Definition ProjectEvent_event_type (self : ProjectEvent) : string :=
  match self with
  | ProjectCreated _ _ _ _ _ => "ProjectCreated"
  | ProjectRenamed _ _ _ _ => "ProjectRenamed"
  | ProjectArchived _ => "ProjectArchived"
  | ProjectUnarchived _ => "ProjectUnarchived"
  | ProjectMemberAdded _ _ => "ProjectMemberAdded"
  | ProjectMemberRemoved _ _ => "ProjectMemberRemoved"
  end.

(** [char::is_control] on a character by its bytes. *)
Definition is_control (c : string) : bool :=
  match c with
  | String a "" => (byte_of a <? 32) || (byte_of a =? 127)
  | String a (String b "") => (byte_of a =? 194) && (128 <=? byte_of b) && (byte_of b <? 160)
  | _ => false
  end.

Section Rules.
  Context `{Lowercase}.

Definition name_key (name : string) : string := to_lowercase (trim name).

Definition check_name (name : string) : result Refusal string :=
  let n := trim name in
  if str_is_empty n then Err ("PROJECT_NAME_INVALID", "a project needs a name")
  else if MAX_NAME_CHARS <? Z.of_nat (length (chars n)) then
    Err ("PROJECT_NAME_INVALID", "a project name has at most 80 characters")
  else if existsb is_control (chars n) then
    Err ("PROJECT_NAME_INVALID", "a project name holds no control characters")
  else Ok n.

Definition check_color (color : string) (current : option string) : result Refusal string :=
  if str_is_empty color then Ok (default DEFAULT_COLOR current)
  else if contains_str COLORS color then Ok color
  else Err ("PROJECT_COLOR_INVALID",
            "`" +:+ color +:+ "` is not a palette role; use one of " +:+ Prelude.join ", " COLORS).

Definition check_icon (icon : string) (current : option string) : result Refusal string :=
  if str_is_empty icon then Ok (default DEFAULT_ICON current)
  else if contains_str ICONS icon then Ok icon
  else Err ("PROJECT_ICON_INVALID",
            "`" +:+ icon +:+ "` is not a project icon; use one of " +:+ Prelude.join ", " ICONS).

Record Candidate := {
  cd_task_id : Z;
  cd_origin : TaskOrigin;
  cd_state : TaskState;
  cd_archived : bool;
  cd_workspace_root : option string
}.

Record Target := {
  tg_project_id : Z;
  tg_name : string;
  tg_workspace_root : string;
  tg_archived : bool;
  tg_members : Z
}.

Definition is_top_level (origin : TaskOrigin) : bool :=
  match origin with Origin_Subagent | Origin_Review | Origin_Replay => false | _ => true end.

Definition is_draft (state : TaskState) (archived : bool) : bool :=
  match state with TaskState_Created | TaskState_Queued => negb archived | _ => false end.

Definition check_add (target : Target) (task : Candidate) (in_project : option (Z * string))
    : result Refusal unit :=
  if tg_archived target then
    Err ("PROJECT_ARCHIVED",
         "`" +:+ tg_name target +:+ "` is archived; restore it before adding to it")
  else if negb (is_top_level (cd_origin task)) then
    Err ("TASK_NOT_TOP_LEVEL",
         "only a top-level task can join a project; this task belongs to another task's work")
  else if is_draft (cd_state task) (cd_archived task) then
    Err ("TASK_IS_DRAFT", "a draft task cannot join a project; start it first")
  else
    _ ← match cd_workspace_root task with
        | Some root =>
            if root =s tg_workspace_root target then Ok tt
            else Err ("WORKSPACE_MISMATCH",
              "the task works in `" +:+ root +:+ "` and `" +:+ tg_name target +:+ "` belongs to `" +:+
              tg_workspace_root target +:+ "`; a project holds tasks of its own workspace only")
        | None => Err ("WORKSPACE_MISMATCH",
              "the task has no workspace, so it cannot join a workspace's project")
        end;
    match in_project with
    | Some (other, other_name) =>
        if negb (other =? tg_project_id target) then
          Err ("IN_ANOTHER_PROJECT",
               "the task is in `" +:+ other_name +:+
               "`; remove it from there first, a task is in one project at a time")
        else if MAX_MEMBERS <=? tg_members target then
          Err ("PROJECT_FULL", "a project holds at most 200 tasks")
        else Ok tt
    | None =>
        if MAX_MEMBERS <=? tg_members target then
          Err ("PROJECT_FULL", "a project holds at most 200 tasks")
        else Ok tt
    end.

= = = = =

Task to carry out:
Please make an exact copy of the lines above from the line with "cd_archived : bool;" through the line with "match origin with", both ends included.

Problem solution:
  cd_archived : bool;
  cd_workspace_root : option string
}.

Record Target := {
  tg_project_id : Z;
  tg_name : string;
  tg_workspace_root : string;
  tg_archived : bool;
  tg_members : Z
}.

Definition is_top_level (origin : TaskOrigin) : bool :=
  match origin with Origin_Subagent | Origin_Review | Origin_Replay => false | _ => true end.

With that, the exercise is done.